When she came back I was subjected to, in those four months an incredible amount of emotional blackmail. I heard afterwards that she had stopped taking the pill in an attempt to get herself pregnant. Without my knowledge of course. :)
Fri 17/09/04 at 13:37
Regular
"Wanking Mong"
Posts: 4,884
Goatboy wrote:
> So being a teen sucks, god's great and women are warm.
>
> Man, it's like reading the liner notes from a Limp Bizkit album.


Get used to it mate; soon you'll be the teacher whom all the tortured, angsty young lads want to confide in and share their inner pain with.
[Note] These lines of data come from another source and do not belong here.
(* ===== verification/CrashProcessor.v ===== *)
(** The symbolication processor: processor.rs of [crates/loom-crash-symbolicate], which
    looks source maps up through [ArtifactLookup] and caches the parsed ones.

    The cache is behind a mutex: a panic while it is locked poisons it, and every later
    lock panics. *)
From stdpp Require Import base gmap list strings.
From Stdlib Require Import ZArith Lia Ascii.
From S2P Require Import Prelude Text CoreTypes Effects Columns SourceMap CrashModel CrashRepo CrashCapture.

Section Processor.
Context `{CB : CrashBackend}.

Definition CONTEXT_LINES : Z := 5.

(** [ArtifactLookup]: release, dist and file name to the bytes of a source map. *)
Definition ArtifactLookup : Type := string -> option string -> string -> option string.

(** [InMemoryArtifacts], which ignores [dist]. *)
Definition InMemoryArtifacts : Type := gmap (string * string) string.

Definition artifacts_add (release filename data : string) (a : InMemoryArtifacts)
    : InMemoryArtifacts := <[(release, filename) := data]> a.

Definition in_memory_lookup (a : InMemoryArtifacts) : ArtifactLookup := fun release _ filename =>
  match a !! (release, filename) with
  | Some data => Some data
  | None => a !! (release, filename +:+ ".map")
  end.

(** [None] is a poisoned mutex. *)
Definition SourceMapCache : Type := option (gmap string ParsedSourceMap).

Definition ProcessorM (A : Type) : Type := StM SourceMapCache (Failure SymbolicateError) A.

Definition panic {A} : ProcessorM A := raise Panicked.

Definition run_or_panic {A} (r : run A) : ProcessorM A :=
  match r with Done a => ret a | Panic => panic end.

Definition cache_key (release filename : string) : string := release +:+ ":" +:+ filename.

(** The parsed source map under the lock; [None] if it does not parse. *)
Definition cached_source_map (key data : string) : ProcessorM (option ParsedSourceMap) := fun c =>
  match c with
  | None => (Err Panicked, None)
  | Some cache =>
      match cache !! key with
      | Some sm => (Ok (Some sm), Some cache)
      | None =>
          match from_bytes overflow_checks (parse_source_map data) with
          | Panic => (Err Panicked, None)
          | Done (Ok sm) => (Ok (Some sm), Some (<[key := sm]> cache))
          | Done (Err _) => (Ok None, Some cache)
          end
      end
  end.

(** The frame at the position that the map gives for it. *)
Definition frame_at (sm : ParsedSourceMap) (lineno colno : Z) (f : Frame)
    : run (result SymbolicateError Frame) :=
  pos ← lookup overflow_checks sm lineno colno;
  match pos with
  | Err e => Done (Err e)
  | Ok None => Done (Ok f)
  | Ok (Some original) =>
      match op_source_content original with
      | Some content =>
          c ← extract_context overflow_checks content (op_line original) CONTEXT_LINES;
          Done (Ok (original_frame original (Some c) f))
      | None => Done (Ok (original_frame original None f))
      end
  end.

Definition or_fail {A} (r : run (result SymbolicateError A)) : ProcessorM A :=
  match r with
  | Done (Ok a) => ret a
  | Done (Err e) => raise (Failed e)
  | Panic => panic
  end.

Definition processor_js_frame (artifacts : ArtifactLookup) (release : string)
    (dist : option string) (f : Frame) : ProcessorM Frame :=
  match f_filename f, f_lineno f, f_colno f with
  | Some filename, Some lineno, Some colno =>
      match artifacts release dist filename with
      | None => ret f
      | Some data =>
          let* sm := cached_source_map (cache_key release filename) data in
          match sm with
          | None => ret f
          | Some sm => or_fail (frame_at sm lineno colno f)
          end
      end
  | _, _, _ => ret f
  end.

Fixpoint processor_js_frames (artifacts : ArtifactLookup) (release : string)
    (dist : option string) (fs : list Frame) : ProcessorM (list Frame) :=
  match fs with
  | [] => ret []
  | f :: fs =>
      let* f := processor_js_frame artifacts release dist f in
      let* fs := processor_js_frames artifacts release dist fs in
      ret (f :: fs)
  end.

Definition processor_js (artifacts : ArtifactLookup) (st : Stacktrace) (release : string)
    (dist : option string) : ProcessorM Stacktrace :=
  let* fs := processor_js_frames artifacts release dist (frames st) in ret (mkStacktrace fs).

Definition processor_rust (st : Stacktrace) : ProcessorM Stacktrace :=
  ret (mkStacktrace (map symbolicate_rust_frame (frames st))).

Definition processor_symbolicate (artifacts : ArtifactLookup) (st : Stacktrace)
    (platform : Platform) (release dist : option string) : ProcessorM Stacktrace :=
  match platform with
  | JavaScript | Node =>
      match release with
      | Some rel => processor_js artifacts st rel dist
      | None => ret st
      end
  | Rust => processor_rust st
  end.

Definition is_rust_symbol (symbol : string) : bool :=
  starts_with symbol "_ZN" || starts_with symbol "_R".

(** * Without a cache *)

(** What the map of a file says about a frame. *)
Definition plain_js_frame (artifacts : ArtifactLookup) (release : string) (dist : option string)
    (f : Frame) : result (Failure SymbolicateError) Frame :=
  match f_filename f, f_lineno f, f_colno f with
  | Some filename, Some lineno, Some colno =>
      match artifacts release dist filename with
      | None => Ok f
      | Some data =>
          match from_bytes overflow_checks (parse_source_map data) with
          | Panic => Err Panicked
          | Done (Err _) => Ok f
          | Done (Ok sm) =>
              match frame_at sm lineno colno f with
              | Panic => Err Panicked
              | Done (Ok f) => Ok f
              | Done (Err e) => Err (Failed e)
              end
          end
      end
  | _, _, _ => Ok f
  end.

Fixpoint plain_js_frames (artifacts : ArtifactLookup) (release : string) (dist : option string)
    (fs : list Frame) : result (Failure SymbolicateError) (list Frame) :=
  match fs with
  | [] => Ok []
  | f :: fs =>
      f ← plain_js_frame artifacts release dist f;
      fs ← plain_js_frames artifacts release dist fs;
      Ok (f :: fs)
  end.

Definition plain_symbolicate (artifacts : ArtifactLookup) (st : Stacktrace)
    (platform : Platform) (release dist : option string)
    : result (Failure SymbolicateError) Stacktrace :=
  match platform with
  | JavaScript | Node =>
      match release with
      | Some rel => fs ← plain_js_frames artifacts rel dist (frames st); Ok (mkStacktrace fs)
      | None => Ok st
      end
  | Rust => Ok (mkStacktrace (map symbolicate_rust_frame (frames st)))
  end.

(** The cache holds what the files of its keys parse to. *)
Definition cache_ok (artifacts : ArtifactLookup) (cache : gmap string ParsedSourceMap) : Prop :=
  forall key sm, cache !! key = Some sm ->
    exists release dist filename data, key = cache_key release filename
      /\ artifacts release dist filename = Some data
      /\ from_bytes overflow_checks (parse_source_map data) = Done (Ok sm).

(** A key determines the data. *)
Definition keyed (artifacts : ArtifactLookup) : Prop :=
  forall r d f r' d' f' x x', cache_key r f = cache_key r' f' ->
    artifacts r d f = Some x -> artifacts r' d' f' = Some x' -> x = x'.

(** The answer is the one without a cache, unless the mutex is or becomes poisoned. *)
Definition transparent {A} (artifacts : ArtifactLookup) (m : ProcessorM A)
    (r : result (Failure SymbolicateError) A) : Prop :=
  forall cache, cache_ok artifacts cache ->
    match m (Some cache) with
    | (a, Some cache') => a = r /\ cache_ok artifacts cache'
    | (a, None) => a = Err Panicked /\ r = Err Panicked
    end.

Section Cache.
Context (artifacts : ArtifactLookup) (Hkeyed : keyed artifacts).

Lemma transparent_pure {A} (m : ProcessorM A) r :
  (forall c, m c = (r, c)) -> transparent artifacts m r.
Proof. intros Hm cache Hc. by rewrite Hm. Qed.

Lemma transparent_bind {A B} (m : ProcessorM A) r (f : A -> ProcessorM B) g :
  transparent artifacts m r -> (forall a, transparent artifacts (f a) (g a)) ->
  transparent artifacts (bind m f) (r ≫= g).
Proof.
  intros Hm Hf cache Hc. specialize (Hm cache Hc). unfold bind.
  destruct (m (Some cache)) as [[a|e] [cache'|]]; destruct Hm as [Ha Hr];
    try discriminate Ha; subst r; [by apply Hf|done|].
  injection Ha as ->. done.
Qed.

Lemma transparent_frame release dist f :
  transparent artifacts (processor_js_frame artifacts release dist f)
    (plain_js_frame artifacts release dist f).
Proof.
  unfold processor_js_frame, plain_js_frame.
  destruct (f_filename f) as [filename|], (f_lineno f) as [l|], (f_colno f) as [col|];
    try by apply transparent_pure.
  destruct (artifacts release dist filename) as [data|] eqn:Hd; [|by apply transparent_pure].
  intros cache Hc. unfold bind, cached_source_map.
  destruct (cache !! cache_key release filename) as [sm|] eqn:Hk.
  - destruct (Hc _ _ Hk) as (r' & d' & f' & x & Ekey & Hx & Hp).
    rewrite (Hkeyed _ _ _ _ _ _ _ _ (eq_sym Ekey) Hx Hd) in Hp. rewrite Hp.
    by destruct (frame_at sm l col f) as [[g|e]|].
  - destruct (from_bytes _ _) as [[sm|e]|] eqn:Hp; [|done..].
    assert (Hc' : cache_ok artifacts (<[cache_key release filename := sm]> cache)).
    { intros key sm' [[<- <-]|[_ H]]%lookup_insert_Some; [|by apply Hc].
      by exists release, dist, filename, data. }
    by destruct (frame_at sm l col f) as [[g|e]|].
Qed.

Lemma transparent_frames release dist fs :
  transparent artifacts (processor_js_frames artifacts release dist fs)
    (plain_js_frames artifacts release dist fs).
Proof.
  induction fs as [|f fs IH]; cbn [processor_js_frames plain_js_frames]; [by apply transparent_pure|].
  apply transparent_bind; [apply transparent_frame|]. intros g.
  apply transparent_bind; [apply IH|]. intros gs. by apply transparent_pure.
Qed.

Lemma transparent_symbolicate st platform release dist :
  transparent artifacts (processor_symbolicate artifacts st platform release dist)
    (plain_symbolicate artifacts st platform release dist).
Proof.
  unfold processor_symbolicate, plain_symbolicate.
  assert (Hjs : forall rel, transparent artifacts (processor_js artifacts st rel dist)
    (fs ← plain_js_frames artifacts rel dist (frames st); Ok (mkStacktrace fs))).
  { intros rel. apply transparent_bind; [apply transparent_frames|]. intros fs.
    by apply transparent_pure. }
  destruct platform; [destruct release; [apply Hjs|by apply transparent_pure]..|].
  by apply transparent_pure.
Qed.
End Cache.

(** * A processor over its lifetime *)

Record SymbolicateCall := mkSymbolicateCall {
  sc_stacktrace : Stacktrace;
  sc_platform : Platform;
  sc_release : option string;
  sc_dist : option string;
}.

Definition call (artifacts : ArtifactLookup) (x : SymbolicateCall) : ProcessorM Stacktrace :=
  processor_symbolicate artifacts (sc_stacktrace x) (sc_platform x) (sc_release x) (sc_dist x).

(** The answers of a new processor to calls one after the other. *)
Fixpoint calls (artifacts : ArtifactLookup) (xs : list SymbolicateCall) (c : SourceMapCache)
    : list (result (Failure SymbolicateError) Stacktrace) :=
  match xs with
  | [] => []
  | x :: xs => let '(r, c) := call artifacts x c in r :: calls artifacts xs c
  end.

Definition no_panic (artifacts : ArtifactLookup) (x : SymbolicateCall) : Prop :=
  plain_symbolicate artifacts (sc_stacktrace x) (sc_platform x) (sc_release x) (sc_dist x)
  <> Err Panicked.

(** The cache of the symbolication processor is invisible: whatever stack traces it is
    given one after the other, each answer is the one computed from the uploaded source
    maps without a cache, provided that the text release:filename determines the data and
    that no map makes the decoder panic. *)
Theorem symbolication_cache_transparent (artifacts : ArtifactLookup)
    (xs : list SymbolicateCall) :
  keyed artifacts -> Forall (no_panic artifacts) xs ->
  calls artifacts xs (Some ∅)
  = map (fun x => plain_symbolicate artifacts (sc_stacktrace x) (sc_platform x) (sc_release x)
                    (sc_dist x)) xs.
Proof.
  intros Hk Hxs. assert (Hc : cache_ok artifacts ∅) by (intros key sm H; by rewrite lookup_empty in H).
  revert Hc. generalize (∅ : gmap string ParsedSourceMap).
  induction Hxs as [|x xs Hx _ IH]; intros cache Hc; [done|]. cbn [calls map].
  pose proof (transparent_symbolicate artifacts Hk (sc_stacktrace x) (sc_platform x)
    (sc_release x) (sc_dist x) cache Hc) as Ht. unfold call.
  destruct (processor_symbolicate _ _ _ _ _ (Some cache)) as [a [cache'|]].
  - destruct Ht as [-> Hc']. by rewrite IH.
  - by destruct Ht as [_ Hr].
Qed.

End Processor.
I trust you'll then relay the best and funniest tales to us here.
Fri 17/09/04 at 13:34
Regular
"Wanking Mong"
Posts: 4,884
Paradox: wrote:

> Thats 100% more lame.
>
> "Distance makes the heart grow fonder" apparently, you
> appreciate a person more when you can only see them now and again
> rather than day in, day out - probably why so many marriaged end in
> divorce?


Having lived with both Pandaemonium and the psycho lady in question, I feel I must leap to his defence here; I'm guessing the distance between the two, plus the standard "love is blind" clause of relationship, made it difficult to discern just what a shitbonef**king NUTTER this woman was/is.

But he found out. Oh yes. He found out alright...


[edit] Of course, having spent 13 years with a bulimic who was also diagnosed with 2 seperate psychotic personality disorders, I'm hardly in a position to throw stones myself.